"This is why you see increasing -- numbers of courses and certifications. The skills to approach the business problem, lay out coherent strategies that are digestible to the common user, and set forth tactical deployment plans are extremely difficult to find," says Foley
Business and financial acumen
Sought-after CSOs understand the key business lines in their respective organizations and the impact of security on a company's bottom line, says Young. This understanding is also important for recognizing where potential vulnerabilities might lie within the organization, such as with outsourced services or data, or lines of business that are popular targets for cyberattacks.
CSOs that have an advanced business degree such as an MBA are always going to be that much more desirable than those who do not, according to Jerry Irvine, CIO of IT outsourcing company Prescient Solutions and a member of the National Cyber Security Task Force.
"From the standpoint of being able to understand business drivers, strategic planning, understanding the mission and vision, CSOs must have business experience. If they're going into large multinational corporations, that will probably require an MBA or a degree in business administration, says Irvine.

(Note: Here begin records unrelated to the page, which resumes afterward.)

(* ===== verification/Libraries.v ===== *)
(** * What the other stores promise

    badger, goleveldb, bolt and lmdb are libraries.  [Populate.Stores] has the calls
    [writeBatch] makes; here is what their documentation says of these calls, on an
    abstract view: the contents of a database, and the updates a transaction or a
    batch has collected.  A call may allocate, and touches no memory of the program.
    As for RocksDB, there is no I/O fault.  A transaction can be refused.  In badger and
    bolt this depends on its updates (their number, the sizes of keys and values): the
    predicate [accepts].  In lmdb it also depends on what the database holds, as its
    memory map, of the size given to [SetMapSize], may have no room left
    ([MDB_MAP_FULL]): [lmdb_accepts], of the environment the transaction begins in. *)

From S2P Require Import Prelude Rocks Memory Populate.

(** The libraries whose transactions have limits of their own. *)
Variant library := Badger | Bolt.

Class StoresView `{Stores} := {
  (* the updates that fit in one transaction *)
  accepts : library → list update → bool;
  (* the updates lmdb takes in one transaction that begins now: the keys and values have
     sizes it allows, and its map has room for all of them *)
  lmdb_accepts : World → lmdb_Env → lmdb_DBI → list update → bool;
  (* an open database, and its contents; for bolt, those of the bucket [bench] *)
  badger_holds : World → badger_DB → gmap bytes bytes → Prop;
  leveldb_holds : World → leveldb_DB → gmap bytes bytes → Prop;
  bolt_holds : World → bolt_DB → gmap bytes bytes → Prop;
  lmdb_holds : World → lmdb_Env → lmdb_DBI → gmap bytes bytes → Prop;
  (* an open transaction on a database of these contents, and the updates it would
     commit now; badger and bolt may hold the slices they were given, so this depends
     on the memory of the program *)
  badger_tx : st → badger_Txn → badger_DB → gmap bytes bytes → list update → Prop;
  (* an open transaction that reads these contents *)
  badger_reads : World → badger_Txn → badger_DB → gmap bytes bytes → Prop;
  leveldb_batch : st → leveldb_Batch → list update → Prop;
  bolt_tx : st → bolt_Tx → bolt_DB → gmap bytes bytes → list update → Prop;
  bolt_tx_of : bolt_Bucket → bolt_Tx;
  (* also the updates it would take, as of its beginning *)
  lmdb_tx : st → lmdb_Txn → lmdb_Env → lmdb_DBI → gmap bytes bytes →
    (list update → bool) → list update → Prop;
}.

(** The slice is in the Go heap. *)
Definition go_slice (s : goslice) : Prop := ∃ l, sl_ptr s = PG l.

(** What a call of a library leaves alone: the memory of the program, and the stores of
    RocksDB. *)
Record lib_step `{RocksView} (σ σ' : st) : Prop := {
  ls_cheap : cheap σ' = cheap σ;
  ls_gheap : gheap σ ⊆ gheap σ';
  ls_stable : stable [] (world σ) (world σ');
  ls_disk : ∀ d, on_disk (world σ') d = on_disk (world σ) d;
}.

(** What a put of [u] after the updates [us] of the same transaction returns: it is
    added, or refused with an error, and then the transaction [acc]epts no updates that
    begin like this. *)
Definition put_result (acc : list update → bool) (pending : list update → Prop)
    (us : list update) (u : update) (err : error) : Prop :=
  match err with
  | None => pending (us ++ [u])
  | Some _ => ∀ vs, acc (us ++ u :: vs) = false
  end.

Class StoresLaws `{RocksView, !Stores, !StoresView} : Prop := {
  law_badger_NewTransaction σ db m :
    badger_holds (world σ) db m →
    wp (badger_NewTransaction db true) σ (λ txn σ', lib_step σ σ' ∧ badger_tx σ' txn db m []);
  law_badger_Set σ txn db m us k v kb vb :
    badger_tx σ txn db m us → go_slice k → go_slice v →
    slice_at σ k kb → slice_at σ v vb →
    wp (badger_Set txn k v) σ (λ err σ', lib_step σ σ' ∧
      put_result (accepts Badger) (λ us, badger_tx σ' txn db m us) us (UPut kb vb) err);
  law_badger_fits σ txn db m us : badger_tx σ txn db m us → accepts Badger us = true;
  law_badger_Commit σ txn db m us :
    badger_tx σ txn db m us →
    wp (badger_Commit txn) σ (λ err σ',
      err = None ∧ lib_step σ σ' ∧ badger_holds (world σ') db (apply_updates us m));

  law_badger_reader σ db m :
    badger_holds (world σ) db m →
    wp (badger_NewTransaction db false) σ (λ txn σ',
      lib_step σ σ' ∧ badger_reads (world σ') txn db m);

  law_leveldb_NewBatch σ db m :
    leveldb_holds (world σ) db m →
    wp leveldb_NewBatch σ (λ b σ',
      lib_step σ σ' ∧ leveldb_batch σ' b [] ∧ leveldb_holds (world σ') db m);
  law_leveldb_Put σ b db m us k v kb vb :
    leveldb_batch σ b us → leveldb_holds (world σ) db m → slice_at σ k kb → slice_at σ v vb →
    wp (leveldb_Put b k v) σ (λ _ σ',
      lib_step σ σ' ∧ leveldb_batch σ' b (us ++ [UPut kb vb]) ∧ leveldb_holds (world σ') db m);
  law_leveldb_Write σ b db m us sync :
    leveldb_batch σ b us → leveldb_holds (world σ) db m →
    wp (leveldb_Write db b sync) σ (λ err σ',
      err = None ∧ lib_step σ σ' ∧ leveldb_holds (world σ') db (apply_updates us m));

  (* [Batch] and [Update] commit what a function that returns no error has put, however
     often they call it, and whatever they do before *)
  law_bolt_Batch σ db m us f :
    bolt_holds (world σ) db m →
    (∀ txn σ1, lib_step σ σ1 → bolt_tx σ1 txn db m [] →
       wp (f txn) σ1 (λ err σ2, err = None ∧ lib_step σ1 σ2 ∧ bolt_tx σ2 txn db m us)) →
    wp (bolt_Batch db f) σ (λ err σ',
      err = None ∧ lib_step σ σ' ∧ bolt_holds (world σ') db (apply_updates us m));
  (* an error of the function is the result *)
  law_bolt_Batch_error σ db m f :
    bolt_holds (world σ) db m →
    (∀ txn σ1, lib_step σ σ1 → bolt_tx σ1 txn db m [] →
       wp (f txn) σ1 (λ err σ2, is_Some err ∧ lib_step σ1 σ2)) →
    wp (bolt_Batch db f) σ (λ err σ', is_Some err ∧ lib_step σ σ');
  law_bolt_fits σ txn db m us : bolt_tx σ txn db m us → accepts Bolt us = true;
  law_bolt_GetBucket σ txn db m us :
    bolt_tx σ txn db m us →
    wp (bolt_GetBucket txn (bs "bench")) σ (λ b σ',
      lib_step σ σ' ∧ bolt_tx σ' txn db m us ∧ ∃ bkt, b = Some bkt ∧ bolt_tx_of bkt = txn);
  law_bolt_Put σ bkt db m us k v kb vb :
    bolt_tx σ (bolt_tx_of bkt) db m us → slice_at σ k kb → slice_at σ v vb →
    wp (bolt_Put bkt k v) σ (λ err σ', lib_step σ σ' ∧
      put_result (accepts Bolt) (λ us, bolt_tx σ' (bolt_tx_of bkt) db m us) us (UPut kb vb) err);

  (* a function that returns no error has its puts committed, if the environment takes
     them; otherwise, and if the function returns an error, [Update] returns one *)
  law_lmdb_Update σ env dbi m us f :
    lmdb_holds (world σ) env dbi m →
    let acc := lmdb_accepts (world σ) env dbi in
    (∀ txn σ1, lib_step σ σ1 → lmdb_tx σ1 txn env dbi m acc [] →
       wp (f txn) σ1 (λ err σ2, lib_step σ1 σ2 ∧
         match err with None => lmdb_tx σ2 txn env dbi m acc us | Some _ => acc us = false end)) →
    wp (lmdb_Update env f) σ (λ err σ', lib_step σ σ' ∧
      if acc us then err = None ∧ lmdb_holds (world σ') env dbi (apply_updates us m)
      else is_Some err);
  law_lmdb_Put σ txn env dbi m acc us k v kb vb :
    lmdb_tx σ txn env dbi m acc us → slice_at σ k kb → slice_at σ v vb →
    wp (lmdb_Put txn dbi k v 0) σ (λ err σ', lib_step σ σ' ∧
      put_result acc (λ us, lmdb_tx σ' txn env dbi m acc us) us (UPut kb vb) err);
}.

#[export] Instance lib_step_preorder `{RocksView} : PreOrder lib_step.
Proof.
  split.
  - by split.
  - intros σ1 σ2 σ3 [? ? ? ?] [? ? ? E]. split; [congruence|by etrans| |].
    + by eapply stable_nil_trans.
    + intros d. by rewrite E.
Qed.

Technical certifications like CISM, CISSP, CRISK, and CTBIT are helpful, but CSOs need to prove they have a grounding in business-risk analysis.
Good communication skills
It will always be extremely important to be able to communicate with diverse audiences, says Young. Not only must CSOs make complex security issues understandable to the enterprise at large, they must also make it clear how important security risk, particularly digital risk management, is to the executive suite's agenda. David Luzzi, executive director of Northeastern University's Strategic Security Initiative, adds logical reasoning and the ability to inspect ideas as important skills to build on the foundation of excellent verbal and written communication skills.

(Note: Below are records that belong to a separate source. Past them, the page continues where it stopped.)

Lemma wp_upd_entry σ l x f (Q : unit → st → Prop) :
  gheap σ !! l = Some (GEntry x) → Q tt (on_gheap <[l := GEntry (f x)]> σ) →
  wp (upd_entry (PG l) f) σ Q.
Proof.
  intros Hl HQ. unfold upd_entry. apply wp_bind. eapply wp_go_load; [exact Hl|done|].
  by eapply wp_go_store.
Qed.

(** The part of [fillEntry] after the key array was grown, the array being [lk]. *)
Definition fill_tail (e : ptr) (r : draw) (key : bytes) : M st unit :=
  x ← go_load as_entry e;
  s ← go_reslice (e_Key x) (blen key);
  upd_entry e (λ x, mkEntry s (e_Value x) (e_Meta x));;
  go_copy s key;;
  x ← go_load as_entry e;
  go_copy (e_Value x) (rand_Read r (sl_len (e_Value x)));;
  upd_entry e (λ x, mkEntry (e_Key x) (e_Value x) 0).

David Frymier, CSO at Unisys, has more than three decades of experience in IT, with much of his recent years devoted to information security. Frymier is not inclined to get a certification or an MBA to make himself more attractive at this point in his career. His take on one of the top skills to have today?
"The ability to self-teach is a given," says Frymier. "As fast as things change, you have to be able to teach yourself how to do new things."